During an epidemiological study on the incidence of astrovirus infection in children hospitalized with acute gastroenteritis, a Northern hybridization method was used to screen stool samples for astrovirus RNA. Positive results were confirmed using reverse transcriptase-polymerase chain reaction (RT-PCR), which showed surprisingly low sensitivity. The low sensitivity of the RT-PCR method was considered likely to be due to the presence of non-specific inhibitors. To develop and use a simple culture method to improve the sensitivity of diagnosis of astrovirus in clinical stool samples using RT-PCR. Stool samples from children hospitalized with acute gastroenteritis were screened for astrovirus using Northern hybridization.
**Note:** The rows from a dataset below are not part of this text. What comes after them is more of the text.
Definition has (flags mask : Z) : bool := 0 <? Z.land flags mask.
(** Without a mount the caller's [stat] is uninitialised; taken as not found. *)
Definition sys_open_dirent (p : path) (flags mode : Z) : ST (sys disk) Z :=
  stat ← on_fs (stat_dirent junk v p);
  allowed ← (if has flags O_RDWR then
               w ← on_kern allow_write_path;
               if negb w then mret false else on_kern allow_read_path
             else if has flags O_CREAT || has flags O_TRUNC || has flags O_WRONLY then on_kern allow_write_path
             else on_kern allow_read_path);
  if negb allowed then mret (neg64 EACCES)
  else
    match ds_type stat with
    | PATH_DIRECTORY =>
        if has flags O_CREAT || has flags O_TRUNC || has flags O_WRONLY || has flags O_RDWR
        then mret (neg64 EISDIR)
        else open_entry p flags FILE_DIR true
    | PATH_NOT_FOUND =>
        if has flags O_CREAT then
          result ← on_fs (mkfile junk v p);
          if negb (result =? 0) then mret result else open_entry p flags FILE_REGULAR true
        else mret (neg64 ENOENT)
    | PATH_FILE =>
        if has flags O_CREAT && has flags O_EXCL then mret (neg64 EEXIST)
        else
          _ ← (if has flags O_TRUNC then _ ← on_fs (erase_file junk v p); mret tt else mret tt);
          open_entry p flags FILE_REGULAR true
    end.

(** [path] is the argument's address, [folders] the address of the literal. *)
Definition sys_open (fuel : nat) (path folders flags mode : Z) : ST (sys disk) Z :=
  if path =? 0 then mret (neg64 1)
  else
    m ← gets s_mem;
    match cstr fuel m path with
    | None => stuck
    | Some p =>
        if starts_with (chars "/dev/tty") p then sys_open_tty p flags mode
        else match is_special_dirent fuel m path folders with
             | None => stuck
             | Some true => sys_open_special_dirent p flags mode
             | Some false => sys_open_dirent p flags mode
             end
    end.

(** The path of an open file. *)
Definition path_of (fuel : nat) (gid : Z) : ST (sys disk) path :=
  f ← gets (fun s => fdg s gid);
  if f =? 0 then fault
  else
    m ← gets s_mem;
    match cstr fuel m (f + file_path) with Some p => mret p | None => stuck end.
Definition add64 (a d : Z) : ST (sys disk) unit := x ← ld64 a; st64 a (u64 (x + d)).
Definition sys_read_file (fuel : nat) (fd buf count : Z) : ST (sys disk) Z :=
  fds ← current_fds;
  let file := fd_entry fds fd in
  start_pos ← ld64 (file + fi_offset);
  gid ← ld64 (file + fi_global_id);
  p ← path_of fuel gid;
  r ← on_fs (read_file junk v p buf start_pos count);
  let actual_read_len := u64 (fst r) in
  _ ← upd_mem (fun m => store_bytes m buf (snd r));
  _ ← add64 (file + fi_offset) actual_read_len;
  gid ← ld64 (file + fi_global_id);
  f ← gets (fun s => fdg s gid);
  _ ← add64 (f + file_offset) actual_read_len;
  mret actual_read_len.
(** [fi] is the start of the table whatever [fd] is. *)
Definition sys_write_file (fuel : nat) (fd buf count : Z) : ST (sys disk) Z :=
  fi ← current_fds;
  fd_global_i ← ld64 (fi + fi_global_id);
  fdg_addr ← gets (fun s => fdg s fd_global_i);
  start_pos ← ld64 (fi + fi_offset);
  p ← path_of fuel fd_global_i;
  bytes ← gets (fun s => cells (s_mem s) buf (Z.to_nat count));
  r ← on_fs (write_file junk v p buf bytes start_pos);
  let actual_written_len := u64 r in
  _ ← add64 (fi + fi_offset) actual_written_len;
  _ ← add64 (fdg_addr + file_offset) actual_written_len;
  mret actual_written_len.
Definition sys_mkdir (p : path) (mode : Z) : ST (sys disk) Z := on_fs (mkdir junk v p).
Definition sys_unlink (p : path) (mode : Z) : ST (sys disk) Z :=
  b ← on_fs (delete_dirent junk v p); mret (if b : bool then 1 else 0).
Definition sys_rename (path_src path_dst : option path) : ST (sys disk) Z :=
  match path_src, path_dst with
  | Some a, Some b => r ← on_fs (rename_dirent junk v a b); mret (if r : bool then 1 else 0)
  | _, _ => mret (-1)
  end.
End OpenFiles.

(** ** Reading and writing a descriptor *)

(** The routines for the types of files the dispatch hands on to other parts
    of the kernel, by type: resource (or descriptor), buffer and length. *)
Class FileBackends (disk : Type) := {
  backend_read : file_type -> Z -> Z -> Z -> bool -> ST (sys disk) Z;
  backend_write : file_type -> Z -> Z -> Z -> ST (sys disk) Z
}.
Section Dispatch.
Context {M : Machine} {disk : Type} `{PartitionDriver disk} `{FileBackends disk} (junk : Z) (v : vfs).

Definition read_denied (open_flags : Z) : bool :=
  negb (open_flags =? O_RDONLY) && (Z.land open_flags O_RDWR =? 0).
Definition write_denied (open_flags : Z) : bool :=
  (Z.land open_flags O_WRONLY =? 0) && (Z.land open_flags O_RDWR =? 0).
(** An unlisted type falls off the end of the function: the result is not
    defined. *)
Definition sys_read (fuel : nat) (fd buf count : Z) : ST (sys disk) Z :=
  fds ← current_fds;
  let file := fd_entry fds fd in
  open_flags ← ld32 (file + fi_open_flags);
  if read_denied open_flags then mret (neg64 EBADF)
  else
    start_pos ← ld64 (file + fi_offset);
    let non_blocking := Z.land open_flags O_NONBLOCK =? 0 in
    ty ← ld32 (file + fi_type);
    res_id ← ld64 (file + fi_res_id);
    if ty =? file_type_code FILE_NONE then mret (neg64 1)
    else if ty =? file_type_code FILE_REGULAR then sys_read_file junk v fuel fd buf count
    else if ty =? file_type_code FILE_CHAR_DEV then mret 0
    else if ty =? file_type_code FILE_DIR then backend_read FILE_DIR fd buf count non_blocking
    else if ty =? file_type_code FILE_PIPE then sys_read_pipe res_id buf start_pos count
    else if ty =? file_type_code FILE_SOCKET then backend_read FILE_SOCKET res_id buf count non_blocking
    else if ty =? file_type_code FILE_SOCKET_UDS then backend_read FILE_SOCKET_UDS res_id buf count non_blocking
    else if ty =? file_type_code FILE_TTY then backend_read FILE_TTY res_id buf count non_blocking
    else if ty =? file_type_code FILE_FRAME_BUFFER then backend_read FILE_FRAME_BUFFER res_id buf count non_blocking
    else if ty =? file_type_code FILE_SPECIAL then backend_read FILE_SPECIAL res_id buf count non_blocking
    else stuck.
Definition sys_write (fuel : nat) (fd buf count : Z) : ST (sys disk) Z :=
  if (buf =? 0) || (count =? 0) then mret 0
  else
    fds ← current_fds;
    let file := fd_entry fds fd in
    open_flags ← ld32 (file + fi_open_flags);
    if write_denied open_flags then mret (neg64 EBADF)
    else
      ty ← ld32 (file + fi_type);
      res_id ← ld64 (file + fi_res_id);
      if ty =? file_type_code FILE_NONE then mret (neg64 1)
      else if ty =? file_type_code FILE_REGULAR then sys_write_file junk v fuel fd buf count
      else if ty =? file_type_code FILE_CHAR_DEV then mret 0
      else if ty =? file_type_code FILE_DIR then mret (neg64 EISDIR)
      else if ty =? file_type_code FILE_PIPE then sys_write_pipe res_id buf count
      else if ty =? file_type_code FILE_SOCKET then mret 0
      else if ty =? file_type_code FILE_SOCKET_UDS then backend_write FILE_SOCKET_UDS res_id buf count
      else if ty =? file_type_code FILE_TTY then backend_write FILE_TTY res_id buf count
      else if ty =? file_type_code FILE_FRAME_BUFFER then backend_write FILE_FRAME_BUFFER res_id buf count
      else if ty =? file_type_code FILE_SPECIAL then backend_write FILE_SPECIAL res_id buf count
      else stuck.
End Dispatch.

(** ** Lemmas *)
Section DescrLemmas.
Context {M : Machine} {disk : Type}.

Lemma current_fds_run (s : sys disk) t p :
  thread (s_k s) (gs8 (s_k s)) = Some t -> proc (s_k s) (t_pid t) = Some p ->
  current_fds s = Done (p_fd_addr p, s).
Proof.
  destruct s as [[k sm] m g pg d]. unfold s_k. cbn. intros Ht Hp.
  unfold current_fds, on_kern, on_sm, on_k, get_current_pid, get_current_thread_id.
  run_st. rewrite Ht. cbn. rewrite Hp. done.
Qed.

Lemma ld_le_erase n m a p len :
  0 <= len -> (a + Z.of_nat n <= p \/ p + len <= a) -> ld_le n (erase_mem8 m p len) a = ld_le n m a.
Proof. intros Hl Hd. apply ld_le_frame. intros x Hx. rewrite erase_mem8_ld by done. repeat (ztest; cbn [andb]); lia || done. Qed.
Lemma ld_le_erased n m a p len :
  0 <= len -> p <= a -> a + Z.of_nat n <= p + len -> ld_le n (erase_mem8 m p len) a = 0.
Proof.
  intros Hl Hp. revert a Hp. induction n as [|n IH]; intros a Hp Ha; cbn [ld_le]; [done|].
  rewrite IH by lia. rewrite erase_mem8_ld by done. repeat (ztest; cbn [andb]); lia || done.
Qed.

Lemma ld_le_st_ne n m a b v : (b < a \/ a + Z.of_nat n <= b) -> ld_le n (st m b v) a = ld_le n m a.
Proof. intros Hd. apply ld_le_frame. intros x Hx. apply ld_st_ne. lia. Qed.
Lemma ld_le_store n m a b l :
  (a + Z.of_nat n <= b \/ b + Z.of_nat (length l) <= a) -> ld_le n (store_bytes m b l) a = ld_le n m a.
Proof.
  intros Hd. apply ld_le_frame. intros x Hx. rewrite store_bytes_ld. repeat (ztest; cbn [andb]); lia || done.
Qed.

(** What a descriptor table says of a free entry. *)
Definition entry_free (m : mem) (fds i : Z) : Prop :=
  forall j, 0 <= j < sizeof_file_inner -> ld m (fd_entry fds i + j) = 0.

Lemma free_slot_loop_hit fuel m a i stop usz :
  (0 < fuel)%nat -> i + usz <= stop -> 0 <= usz -> (forall j, 0 <= j < usz -> ld m (a + i + j) = 0) ->
  free_slot_loop fuel m a i stop usz = Some (i / usz).
Proof.
  intros Hf Hi Hu Hz. destruct fuel as [|f]; [lia|]. cbn [free_slot_loop].
  destruct (Z.leb_spec (i + usz) stop); [|lia]. rewrite bool_decide_true; [done|].
  apply find_idx_None. intros j Hj. rewrite Hz by lia. done.
Qed.
Lemma free_slot_loop_skip fuel m a i stop usz j :
  i + usz <= stop -> 0 <= j < usz -> ld m (a + i + j) <> 0 ->
  free_slot_loop (S fuel) m a i stop usz = free_slot_loop fuel m a (i + usz) stop usz.
Proof.
  intros Hi Hj Hz. cbn [free_slot_loop]. destruct (Z.leb_spec (i + usz) stop); [|lia].
  rewrite bool_decide_false; [done|]. rewrite find_idx_None. intros Hn. specialize (Hn j ltac:(lia)).
  destruct (Z.eqb_spec (ld m (a + i + j)) 0); [contradiction|discriminate].
Qed.
Lemma free_slot_loop_first n fuel m a i stop usz :
  (n < fuel)%nat -> 0 < usz -> i + usz * (Z.of_nat n + 1) <= stop ->
  (forall d, 0 <= d < Z.of_nat n -> exists j, 0 <= j < usz /\ ld m (a + (i + usz * d) + j) <> 0) ->
  (forall j, 0 <= j < usz -> ld m (a + (i + usz * Z.of_nat n) + j) = 0) ->
  free_slot_loop fuel m a i stop usz = Some ((i + usz * Z.of_nat n) / usz).
Proof.
  revert fuel i. induction n as [|n IH]; intros fuel i Hf Hu Hs Hb Hz.
  - rewrite Z.mul_0_r, Z.add_0_r in *. apply free_slot_loop_hit; try lia; done.
  - destruct fuel as [|fuel]; [lia|].
    destruct (Hb 0 ltac:(lia)) as (j & Hj & Hne). rewrite Z.mul_0_r, Z.add_0_r in Hne.
    rewrite (free_slot_loop_skip _ _ _ _ _ _ j) by (lia || done).
    rewrite IH; try lia.
    + do 2 f_equal. lia.
    + intros d Hd. destruct (Hb (d + 1) ltac:(lia)) as (j' & Hj' & Hne'). exists j'. split; [done|].
      replace (i + usz + usz * d) with (i + usz * (d + 1)) by lia. done.
    + intros j' Hj'. rewrite <- (Hz j') by lia. f_equal. lia.
Qed.
End DescrLemmas.
(** Reads through stores and erasures elsewhere. *)
Ltac peel_le :=
  first [ rewrite ld_le_st_le_ne by lia | rewrite ld_le_st_le by (cbn; lia)
        | rewrite ld_le_erase by lia | rewrite ld_le_st_ne by lia | rewrite ld_le_store by lia
        | rewrite ld_le_erased by lia ].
The presence of astrovirus RNA was then confirmed using an astrovirus-specific RT-PCR. Hybridization positive samples that failed to generate an RT-PCR product were cultured in CaCO-2 cells for 48 h. RNA was isolated from cultures and re-tested using the same RT-PCR method. Using Northern hybridization, human astroviruses were detected in the stools of 31 patients and confirmed by RT-PCR in 16 samples. RNA extracted directly from 15 faecal specimens could not be amplified by RT-PCR. After culture for 48 h in CaCO-2 cells, RNA extracted from these samples could be amplified and confirmed the presence of astrovirus in all 15 specimens. Development of a simplified culture method for astrovirus positive faecal specimens improved the sensitivity of astrovirus-specific RT-PCR from 52 to 100%. The technique should be of value as a confirmatory test in surveys of human astrovirus infection.